# EXERCISE MATERIALS
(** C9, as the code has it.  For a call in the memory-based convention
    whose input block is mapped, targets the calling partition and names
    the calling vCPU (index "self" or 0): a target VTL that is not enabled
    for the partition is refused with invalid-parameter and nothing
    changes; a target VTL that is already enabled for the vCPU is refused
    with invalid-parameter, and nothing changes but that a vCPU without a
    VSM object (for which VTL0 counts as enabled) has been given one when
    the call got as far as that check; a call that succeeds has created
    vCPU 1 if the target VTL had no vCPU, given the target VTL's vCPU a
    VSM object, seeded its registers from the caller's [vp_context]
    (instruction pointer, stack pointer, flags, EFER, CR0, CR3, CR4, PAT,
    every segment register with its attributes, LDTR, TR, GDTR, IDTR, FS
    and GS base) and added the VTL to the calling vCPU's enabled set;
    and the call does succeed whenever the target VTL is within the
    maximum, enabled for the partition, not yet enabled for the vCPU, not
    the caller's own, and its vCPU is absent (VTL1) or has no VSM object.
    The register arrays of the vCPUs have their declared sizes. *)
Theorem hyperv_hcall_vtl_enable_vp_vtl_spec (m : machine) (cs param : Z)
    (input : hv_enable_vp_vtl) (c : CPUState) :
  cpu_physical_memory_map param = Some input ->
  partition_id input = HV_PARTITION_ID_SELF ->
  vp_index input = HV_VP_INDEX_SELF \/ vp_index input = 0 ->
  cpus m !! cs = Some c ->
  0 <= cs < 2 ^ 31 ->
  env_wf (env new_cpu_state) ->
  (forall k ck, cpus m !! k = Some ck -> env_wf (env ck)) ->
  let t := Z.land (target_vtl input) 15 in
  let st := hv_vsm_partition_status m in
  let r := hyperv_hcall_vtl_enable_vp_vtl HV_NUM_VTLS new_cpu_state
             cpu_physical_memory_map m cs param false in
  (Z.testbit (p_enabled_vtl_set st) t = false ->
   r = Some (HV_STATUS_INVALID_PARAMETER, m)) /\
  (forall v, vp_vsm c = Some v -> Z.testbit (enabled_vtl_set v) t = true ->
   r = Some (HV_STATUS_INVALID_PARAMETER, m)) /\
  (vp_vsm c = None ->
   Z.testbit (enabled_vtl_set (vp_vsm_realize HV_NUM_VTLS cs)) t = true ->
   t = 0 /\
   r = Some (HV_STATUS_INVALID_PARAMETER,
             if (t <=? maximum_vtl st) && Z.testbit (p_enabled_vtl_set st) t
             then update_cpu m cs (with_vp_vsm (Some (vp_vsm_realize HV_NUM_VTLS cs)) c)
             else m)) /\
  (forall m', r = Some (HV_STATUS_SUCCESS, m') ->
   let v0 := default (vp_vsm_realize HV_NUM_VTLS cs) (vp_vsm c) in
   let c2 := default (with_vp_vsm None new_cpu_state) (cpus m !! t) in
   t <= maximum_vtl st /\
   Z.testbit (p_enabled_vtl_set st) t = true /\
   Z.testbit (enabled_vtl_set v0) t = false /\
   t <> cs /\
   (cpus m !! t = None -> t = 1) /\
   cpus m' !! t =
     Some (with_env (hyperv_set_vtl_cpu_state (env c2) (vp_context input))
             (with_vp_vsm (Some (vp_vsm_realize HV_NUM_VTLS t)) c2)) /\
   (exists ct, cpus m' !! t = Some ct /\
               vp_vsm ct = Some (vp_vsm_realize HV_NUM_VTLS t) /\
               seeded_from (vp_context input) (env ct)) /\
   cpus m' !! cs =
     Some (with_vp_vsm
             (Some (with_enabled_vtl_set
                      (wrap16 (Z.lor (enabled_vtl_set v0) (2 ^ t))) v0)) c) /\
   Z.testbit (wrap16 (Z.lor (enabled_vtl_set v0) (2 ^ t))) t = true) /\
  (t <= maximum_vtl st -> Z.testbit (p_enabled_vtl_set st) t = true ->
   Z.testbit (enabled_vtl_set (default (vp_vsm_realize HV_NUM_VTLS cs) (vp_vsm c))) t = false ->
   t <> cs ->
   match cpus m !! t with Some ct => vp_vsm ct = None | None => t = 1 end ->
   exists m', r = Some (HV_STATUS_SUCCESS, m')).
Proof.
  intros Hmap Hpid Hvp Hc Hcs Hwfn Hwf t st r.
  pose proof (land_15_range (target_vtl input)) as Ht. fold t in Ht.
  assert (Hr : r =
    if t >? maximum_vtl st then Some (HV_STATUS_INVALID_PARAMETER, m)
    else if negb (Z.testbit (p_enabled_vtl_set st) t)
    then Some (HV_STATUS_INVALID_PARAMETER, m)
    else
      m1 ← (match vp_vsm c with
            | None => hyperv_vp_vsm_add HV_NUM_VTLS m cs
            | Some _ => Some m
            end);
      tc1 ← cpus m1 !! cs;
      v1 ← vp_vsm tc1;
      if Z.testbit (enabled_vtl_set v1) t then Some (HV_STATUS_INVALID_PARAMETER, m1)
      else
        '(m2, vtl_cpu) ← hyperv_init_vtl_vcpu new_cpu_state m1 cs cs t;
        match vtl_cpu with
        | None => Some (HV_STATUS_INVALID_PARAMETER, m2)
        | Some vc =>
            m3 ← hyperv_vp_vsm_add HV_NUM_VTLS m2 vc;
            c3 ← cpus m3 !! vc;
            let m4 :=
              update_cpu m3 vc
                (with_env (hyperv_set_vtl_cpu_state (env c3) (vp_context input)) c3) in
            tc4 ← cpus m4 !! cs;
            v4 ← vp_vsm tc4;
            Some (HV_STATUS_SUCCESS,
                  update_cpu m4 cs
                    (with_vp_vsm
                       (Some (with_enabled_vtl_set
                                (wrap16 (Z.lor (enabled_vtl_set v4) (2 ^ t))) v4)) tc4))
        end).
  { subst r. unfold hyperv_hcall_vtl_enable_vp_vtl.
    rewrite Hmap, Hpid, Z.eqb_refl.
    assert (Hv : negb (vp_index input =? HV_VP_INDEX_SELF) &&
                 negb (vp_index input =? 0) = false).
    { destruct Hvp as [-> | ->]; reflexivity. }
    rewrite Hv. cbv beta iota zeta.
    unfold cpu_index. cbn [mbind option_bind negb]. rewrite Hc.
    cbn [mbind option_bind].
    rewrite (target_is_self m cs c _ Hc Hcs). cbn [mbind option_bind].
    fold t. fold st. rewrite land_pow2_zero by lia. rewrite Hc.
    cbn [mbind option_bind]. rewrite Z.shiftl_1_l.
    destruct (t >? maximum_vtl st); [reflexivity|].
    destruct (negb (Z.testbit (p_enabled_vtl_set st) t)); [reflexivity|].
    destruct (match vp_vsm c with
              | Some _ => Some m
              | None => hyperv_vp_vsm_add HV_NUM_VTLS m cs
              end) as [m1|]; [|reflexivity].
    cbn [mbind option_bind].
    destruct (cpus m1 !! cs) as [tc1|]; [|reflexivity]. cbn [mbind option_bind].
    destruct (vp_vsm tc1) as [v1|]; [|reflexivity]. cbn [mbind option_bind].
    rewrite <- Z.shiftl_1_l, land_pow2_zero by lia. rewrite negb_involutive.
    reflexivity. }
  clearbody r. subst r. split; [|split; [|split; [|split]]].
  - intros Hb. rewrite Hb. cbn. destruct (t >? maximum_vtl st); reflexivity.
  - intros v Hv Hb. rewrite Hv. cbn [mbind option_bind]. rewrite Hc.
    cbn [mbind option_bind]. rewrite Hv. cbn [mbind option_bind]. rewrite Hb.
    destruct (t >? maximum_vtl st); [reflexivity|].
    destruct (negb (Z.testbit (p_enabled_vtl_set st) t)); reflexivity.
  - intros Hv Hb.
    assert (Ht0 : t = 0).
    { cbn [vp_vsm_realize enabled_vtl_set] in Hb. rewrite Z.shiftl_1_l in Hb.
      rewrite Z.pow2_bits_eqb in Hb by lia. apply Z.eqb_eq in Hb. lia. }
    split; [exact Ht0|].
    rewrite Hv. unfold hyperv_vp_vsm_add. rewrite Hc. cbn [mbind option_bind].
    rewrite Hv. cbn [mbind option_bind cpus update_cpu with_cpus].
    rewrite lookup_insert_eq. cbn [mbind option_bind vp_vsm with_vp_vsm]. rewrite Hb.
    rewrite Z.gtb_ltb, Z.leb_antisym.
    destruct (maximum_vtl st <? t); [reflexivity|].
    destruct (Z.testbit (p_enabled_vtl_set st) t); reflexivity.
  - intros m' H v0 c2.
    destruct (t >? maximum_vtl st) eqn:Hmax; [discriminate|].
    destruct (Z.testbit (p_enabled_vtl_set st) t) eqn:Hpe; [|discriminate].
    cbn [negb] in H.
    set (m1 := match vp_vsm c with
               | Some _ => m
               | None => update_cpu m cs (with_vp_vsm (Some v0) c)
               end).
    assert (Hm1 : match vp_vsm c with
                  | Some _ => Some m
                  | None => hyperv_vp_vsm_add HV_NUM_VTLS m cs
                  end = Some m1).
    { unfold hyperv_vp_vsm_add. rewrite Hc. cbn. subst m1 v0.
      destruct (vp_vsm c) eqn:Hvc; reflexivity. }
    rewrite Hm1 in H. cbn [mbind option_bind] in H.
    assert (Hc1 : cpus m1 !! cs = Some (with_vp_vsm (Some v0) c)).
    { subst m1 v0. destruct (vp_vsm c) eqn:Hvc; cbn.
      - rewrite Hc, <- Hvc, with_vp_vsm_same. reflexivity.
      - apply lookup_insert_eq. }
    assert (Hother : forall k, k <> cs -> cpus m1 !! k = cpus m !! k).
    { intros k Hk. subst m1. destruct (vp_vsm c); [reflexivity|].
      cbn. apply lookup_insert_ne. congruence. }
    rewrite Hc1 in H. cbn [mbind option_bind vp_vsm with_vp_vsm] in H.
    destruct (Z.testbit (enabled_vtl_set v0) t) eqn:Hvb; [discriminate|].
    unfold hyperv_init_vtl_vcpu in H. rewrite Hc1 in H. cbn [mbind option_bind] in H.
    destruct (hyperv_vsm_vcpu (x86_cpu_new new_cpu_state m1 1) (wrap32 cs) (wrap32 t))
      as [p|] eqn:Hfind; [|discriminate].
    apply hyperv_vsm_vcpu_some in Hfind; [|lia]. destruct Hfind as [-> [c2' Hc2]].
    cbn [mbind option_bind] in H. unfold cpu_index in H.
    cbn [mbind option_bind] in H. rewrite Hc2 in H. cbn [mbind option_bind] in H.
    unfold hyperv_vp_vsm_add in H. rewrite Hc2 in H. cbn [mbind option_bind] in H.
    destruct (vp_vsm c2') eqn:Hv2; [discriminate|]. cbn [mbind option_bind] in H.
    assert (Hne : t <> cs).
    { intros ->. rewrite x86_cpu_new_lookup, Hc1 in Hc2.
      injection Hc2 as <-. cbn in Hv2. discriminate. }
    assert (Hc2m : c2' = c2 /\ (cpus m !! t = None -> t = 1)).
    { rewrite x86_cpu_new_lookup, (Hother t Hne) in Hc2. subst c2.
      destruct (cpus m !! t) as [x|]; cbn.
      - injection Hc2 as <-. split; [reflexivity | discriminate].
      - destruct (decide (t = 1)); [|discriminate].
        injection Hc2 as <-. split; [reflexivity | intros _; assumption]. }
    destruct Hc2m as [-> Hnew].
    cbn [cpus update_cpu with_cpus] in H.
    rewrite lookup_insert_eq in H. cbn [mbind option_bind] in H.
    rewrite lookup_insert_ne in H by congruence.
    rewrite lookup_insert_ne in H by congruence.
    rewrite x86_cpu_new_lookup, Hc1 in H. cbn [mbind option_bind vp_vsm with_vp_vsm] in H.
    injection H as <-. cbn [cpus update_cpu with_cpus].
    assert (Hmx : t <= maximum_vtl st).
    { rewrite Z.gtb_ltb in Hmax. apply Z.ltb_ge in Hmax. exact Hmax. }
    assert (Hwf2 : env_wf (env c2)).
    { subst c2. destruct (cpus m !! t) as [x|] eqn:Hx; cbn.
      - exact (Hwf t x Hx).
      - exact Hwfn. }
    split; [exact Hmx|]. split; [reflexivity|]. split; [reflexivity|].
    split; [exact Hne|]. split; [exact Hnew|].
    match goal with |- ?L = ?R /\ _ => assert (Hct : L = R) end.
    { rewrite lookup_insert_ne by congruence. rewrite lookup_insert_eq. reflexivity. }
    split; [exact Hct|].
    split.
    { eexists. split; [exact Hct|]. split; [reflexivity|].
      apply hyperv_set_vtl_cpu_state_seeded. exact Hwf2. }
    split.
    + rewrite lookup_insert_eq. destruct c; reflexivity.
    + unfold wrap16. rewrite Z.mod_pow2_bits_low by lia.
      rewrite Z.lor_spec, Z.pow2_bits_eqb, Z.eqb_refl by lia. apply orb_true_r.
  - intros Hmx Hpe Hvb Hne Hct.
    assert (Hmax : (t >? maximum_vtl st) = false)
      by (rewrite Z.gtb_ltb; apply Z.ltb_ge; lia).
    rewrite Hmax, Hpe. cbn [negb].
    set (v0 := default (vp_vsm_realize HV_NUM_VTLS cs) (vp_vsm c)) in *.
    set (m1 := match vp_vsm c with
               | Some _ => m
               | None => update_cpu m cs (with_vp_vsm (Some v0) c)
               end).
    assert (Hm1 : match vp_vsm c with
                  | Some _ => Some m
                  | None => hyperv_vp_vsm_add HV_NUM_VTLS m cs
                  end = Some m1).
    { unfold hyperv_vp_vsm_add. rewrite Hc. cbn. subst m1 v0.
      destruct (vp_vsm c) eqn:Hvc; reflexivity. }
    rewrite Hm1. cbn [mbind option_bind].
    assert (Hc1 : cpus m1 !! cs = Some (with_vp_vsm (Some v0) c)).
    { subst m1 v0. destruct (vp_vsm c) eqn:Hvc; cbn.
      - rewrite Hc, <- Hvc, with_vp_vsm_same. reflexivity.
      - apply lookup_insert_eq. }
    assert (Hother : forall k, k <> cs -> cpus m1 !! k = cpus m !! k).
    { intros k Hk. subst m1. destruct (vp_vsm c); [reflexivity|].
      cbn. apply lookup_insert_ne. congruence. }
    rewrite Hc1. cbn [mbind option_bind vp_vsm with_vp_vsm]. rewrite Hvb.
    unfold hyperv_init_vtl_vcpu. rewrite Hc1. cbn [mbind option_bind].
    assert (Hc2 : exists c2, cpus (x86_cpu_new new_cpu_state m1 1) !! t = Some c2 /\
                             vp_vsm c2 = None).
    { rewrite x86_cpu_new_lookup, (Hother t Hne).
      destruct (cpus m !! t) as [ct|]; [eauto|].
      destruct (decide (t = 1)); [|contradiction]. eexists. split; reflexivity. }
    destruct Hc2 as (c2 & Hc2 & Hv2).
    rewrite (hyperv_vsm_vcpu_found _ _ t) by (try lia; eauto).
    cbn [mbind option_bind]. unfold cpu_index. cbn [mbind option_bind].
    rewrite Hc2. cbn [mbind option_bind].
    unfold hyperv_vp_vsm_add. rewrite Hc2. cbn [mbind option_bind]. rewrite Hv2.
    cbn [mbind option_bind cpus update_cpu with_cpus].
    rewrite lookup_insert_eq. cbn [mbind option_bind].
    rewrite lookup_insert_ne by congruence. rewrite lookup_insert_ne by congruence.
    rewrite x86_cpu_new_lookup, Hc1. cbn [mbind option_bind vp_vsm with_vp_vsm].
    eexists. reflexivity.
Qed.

...

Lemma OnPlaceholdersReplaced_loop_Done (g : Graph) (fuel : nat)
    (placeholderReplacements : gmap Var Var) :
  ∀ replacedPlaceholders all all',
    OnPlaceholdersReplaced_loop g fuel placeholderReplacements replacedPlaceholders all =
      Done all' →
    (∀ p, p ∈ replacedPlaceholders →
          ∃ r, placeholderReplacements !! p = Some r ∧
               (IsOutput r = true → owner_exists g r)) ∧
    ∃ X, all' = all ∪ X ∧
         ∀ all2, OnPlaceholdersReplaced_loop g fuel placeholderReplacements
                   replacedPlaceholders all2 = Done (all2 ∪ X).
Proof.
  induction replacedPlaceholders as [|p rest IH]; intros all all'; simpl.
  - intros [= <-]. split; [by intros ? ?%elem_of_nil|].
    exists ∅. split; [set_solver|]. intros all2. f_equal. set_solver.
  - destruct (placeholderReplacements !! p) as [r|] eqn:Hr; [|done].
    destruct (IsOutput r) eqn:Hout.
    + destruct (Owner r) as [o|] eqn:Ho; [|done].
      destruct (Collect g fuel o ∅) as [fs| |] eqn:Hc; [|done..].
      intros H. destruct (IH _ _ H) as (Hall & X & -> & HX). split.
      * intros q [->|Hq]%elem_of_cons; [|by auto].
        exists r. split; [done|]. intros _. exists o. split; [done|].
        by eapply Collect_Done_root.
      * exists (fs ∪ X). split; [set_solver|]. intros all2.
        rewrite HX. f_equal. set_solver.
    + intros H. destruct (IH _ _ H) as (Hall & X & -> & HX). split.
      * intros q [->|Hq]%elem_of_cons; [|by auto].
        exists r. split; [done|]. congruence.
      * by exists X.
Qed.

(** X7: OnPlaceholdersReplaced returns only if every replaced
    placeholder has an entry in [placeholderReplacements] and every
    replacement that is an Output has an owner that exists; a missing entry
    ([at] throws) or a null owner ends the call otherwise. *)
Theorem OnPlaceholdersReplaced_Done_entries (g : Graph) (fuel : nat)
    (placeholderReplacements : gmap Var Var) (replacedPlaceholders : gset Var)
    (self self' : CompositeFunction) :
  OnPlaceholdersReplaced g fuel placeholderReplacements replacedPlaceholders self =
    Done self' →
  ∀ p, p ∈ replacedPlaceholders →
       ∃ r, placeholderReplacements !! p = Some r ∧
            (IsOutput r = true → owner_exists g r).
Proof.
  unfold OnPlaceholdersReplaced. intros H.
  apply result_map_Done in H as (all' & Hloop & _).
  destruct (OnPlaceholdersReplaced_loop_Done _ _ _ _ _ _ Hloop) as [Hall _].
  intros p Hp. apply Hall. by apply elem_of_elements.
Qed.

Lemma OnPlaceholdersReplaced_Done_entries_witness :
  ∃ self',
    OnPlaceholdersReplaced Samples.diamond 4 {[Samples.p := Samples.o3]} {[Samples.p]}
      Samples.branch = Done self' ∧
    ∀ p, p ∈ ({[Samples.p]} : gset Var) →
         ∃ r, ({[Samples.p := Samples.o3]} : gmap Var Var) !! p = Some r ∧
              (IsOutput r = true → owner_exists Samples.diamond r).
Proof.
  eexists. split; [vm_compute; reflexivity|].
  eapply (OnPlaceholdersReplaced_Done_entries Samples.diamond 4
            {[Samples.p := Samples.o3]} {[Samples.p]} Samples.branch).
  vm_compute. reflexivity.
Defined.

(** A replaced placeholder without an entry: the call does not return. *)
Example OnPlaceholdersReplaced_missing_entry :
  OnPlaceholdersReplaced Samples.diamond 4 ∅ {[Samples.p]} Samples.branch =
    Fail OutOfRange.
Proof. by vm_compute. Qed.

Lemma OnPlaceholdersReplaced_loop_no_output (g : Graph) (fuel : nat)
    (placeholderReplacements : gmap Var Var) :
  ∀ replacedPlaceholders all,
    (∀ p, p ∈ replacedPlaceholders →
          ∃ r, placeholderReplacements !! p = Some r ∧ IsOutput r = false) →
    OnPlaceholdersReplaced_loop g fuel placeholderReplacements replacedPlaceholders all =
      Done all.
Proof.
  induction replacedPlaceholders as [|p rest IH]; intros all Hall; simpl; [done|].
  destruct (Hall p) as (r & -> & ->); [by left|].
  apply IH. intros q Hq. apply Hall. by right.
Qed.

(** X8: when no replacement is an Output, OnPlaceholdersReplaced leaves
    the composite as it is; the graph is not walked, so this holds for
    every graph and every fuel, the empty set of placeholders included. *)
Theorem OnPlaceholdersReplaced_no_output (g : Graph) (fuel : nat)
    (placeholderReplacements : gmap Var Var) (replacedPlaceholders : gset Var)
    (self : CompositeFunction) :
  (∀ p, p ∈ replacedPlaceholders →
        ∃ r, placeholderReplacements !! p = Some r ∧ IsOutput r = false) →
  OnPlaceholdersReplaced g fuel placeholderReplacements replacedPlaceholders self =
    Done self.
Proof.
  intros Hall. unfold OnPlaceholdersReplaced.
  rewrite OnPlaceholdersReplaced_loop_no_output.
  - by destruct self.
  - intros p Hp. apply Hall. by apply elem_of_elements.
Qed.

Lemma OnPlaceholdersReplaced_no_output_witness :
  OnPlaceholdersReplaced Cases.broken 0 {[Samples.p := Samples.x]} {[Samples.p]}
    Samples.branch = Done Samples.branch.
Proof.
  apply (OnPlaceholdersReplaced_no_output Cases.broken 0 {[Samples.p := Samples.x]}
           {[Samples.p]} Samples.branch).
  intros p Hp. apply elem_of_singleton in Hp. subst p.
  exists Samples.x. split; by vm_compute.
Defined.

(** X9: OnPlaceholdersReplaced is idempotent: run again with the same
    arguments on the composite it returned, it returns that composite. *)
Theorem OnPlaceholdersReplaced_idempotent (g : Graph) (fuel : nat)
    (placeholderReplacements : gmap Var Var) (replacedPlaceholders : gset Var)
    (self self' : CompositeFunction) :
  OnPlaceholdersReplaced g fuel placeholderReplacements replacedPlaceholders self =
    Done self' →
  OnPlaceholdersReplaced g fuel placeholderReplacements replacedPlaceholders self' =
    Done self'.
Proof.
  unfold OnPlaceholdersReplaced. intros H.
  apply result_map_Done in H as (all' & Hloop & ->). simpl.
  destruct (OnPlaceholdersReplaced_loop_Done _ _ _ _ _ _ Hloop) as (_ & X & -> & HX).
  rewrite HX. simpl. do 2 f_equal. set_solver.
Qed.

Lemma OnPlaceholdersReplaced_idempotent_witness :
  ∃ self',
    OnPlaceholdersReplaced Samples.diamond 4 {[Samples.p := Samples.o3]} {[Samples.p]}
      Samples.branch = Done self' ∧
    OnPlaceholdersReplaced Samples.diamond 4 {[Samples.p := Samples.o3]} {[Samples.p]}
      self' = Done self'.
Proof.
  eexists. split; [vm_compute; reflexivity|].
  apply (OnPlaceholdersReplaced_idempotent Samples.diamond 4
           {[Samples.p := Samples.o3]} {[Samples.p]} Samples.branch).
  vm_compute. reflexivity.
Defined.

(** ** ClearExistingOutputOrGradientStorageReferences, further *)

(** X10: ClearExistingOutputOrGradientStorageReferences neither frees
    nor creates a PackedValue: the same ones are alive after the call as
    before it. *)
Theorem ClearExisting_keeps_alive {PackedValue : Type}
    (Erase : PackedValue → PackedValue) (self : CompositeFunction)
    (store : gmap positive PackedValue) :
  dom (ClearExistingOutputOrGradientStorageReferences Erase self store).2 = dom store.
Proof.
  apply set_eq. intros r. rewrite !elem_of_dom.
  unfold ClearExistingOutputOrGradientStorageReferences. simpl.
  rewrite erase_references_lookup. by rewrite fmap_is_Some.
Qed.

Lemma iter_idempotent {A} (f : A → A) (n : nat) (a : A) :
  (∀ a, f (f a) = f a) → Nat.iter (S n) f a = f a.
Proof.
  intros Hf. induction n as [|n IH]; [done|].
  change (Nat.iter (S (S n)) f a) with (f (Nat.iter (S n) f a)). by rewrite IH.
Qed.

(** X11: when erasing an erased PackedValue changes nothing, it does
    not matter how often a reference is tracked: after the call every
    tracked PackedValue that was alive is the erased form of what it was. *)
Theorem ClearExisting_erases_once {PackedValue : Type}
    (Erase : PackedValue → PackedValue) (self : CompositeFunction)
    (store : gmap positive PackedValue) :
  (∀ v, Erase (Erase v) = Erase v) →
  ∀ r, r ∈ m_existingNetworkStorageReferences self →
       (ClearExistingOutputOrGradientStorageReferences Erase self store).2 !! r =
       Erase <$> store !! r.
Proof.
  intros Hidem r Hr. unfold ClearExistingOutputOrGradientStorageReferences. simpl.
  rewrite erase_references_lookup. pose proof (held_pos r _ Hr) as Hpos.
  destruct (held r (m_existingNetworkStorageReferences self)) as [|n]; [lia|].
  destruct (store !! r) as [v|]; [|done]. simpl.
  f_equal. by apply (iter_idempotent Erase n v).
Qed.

--

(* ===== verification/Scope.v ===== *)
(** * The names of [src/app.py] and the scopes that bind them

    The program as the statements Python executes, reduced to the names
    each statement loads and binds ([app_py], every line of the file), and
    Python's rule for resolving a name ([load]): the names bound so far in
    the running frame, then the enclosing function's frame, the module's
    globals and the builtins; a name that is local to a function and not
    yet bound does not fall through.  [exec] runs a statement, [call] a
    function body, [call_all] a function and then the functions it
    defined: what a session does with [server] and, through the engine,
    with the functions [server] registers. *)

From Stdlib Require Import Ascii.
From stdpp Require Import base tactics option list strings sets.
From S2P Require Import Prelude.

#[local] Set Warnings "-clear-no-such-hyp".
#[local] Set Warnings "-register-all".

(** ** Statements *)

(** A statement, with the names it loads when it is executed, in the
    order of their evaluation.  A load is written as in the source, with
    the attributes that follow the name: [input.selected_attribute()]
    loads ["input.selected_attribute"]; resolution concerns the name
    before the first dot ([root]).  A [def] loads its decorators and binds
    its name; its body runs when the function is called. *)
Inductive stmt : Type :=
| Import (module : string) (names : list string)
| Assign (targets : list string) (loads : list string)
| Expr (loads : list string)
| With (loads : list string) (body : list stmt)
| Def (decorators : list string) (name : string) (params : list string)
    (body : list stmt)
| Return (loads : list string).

# ABOUT THIS TASK
Find the string "PackedValue" in the entries above. Copy each line where it occurs.

# EXPECTED ANSWER
    nor creates a PackedValue: the same ones are alive after the call as
Theorem ClearExisting_keeps_alive {PackedValue : Type}
    (Erase : PackedValue → PackedValue) (self : CompositeFunction)
    (store : gmap positive PackedValue) :
(** X11: when erasing an erased PackedValue changes nothing, it does
    tracked PackedValue that was alive is the erased form of what it was. *)
Theorem ClearExisting_erases_once {PackedValue : Type}
    (Erase : PackedValue → PackedValue) (self : CompositeFunction)
    (store : gmap positive PackedValue) :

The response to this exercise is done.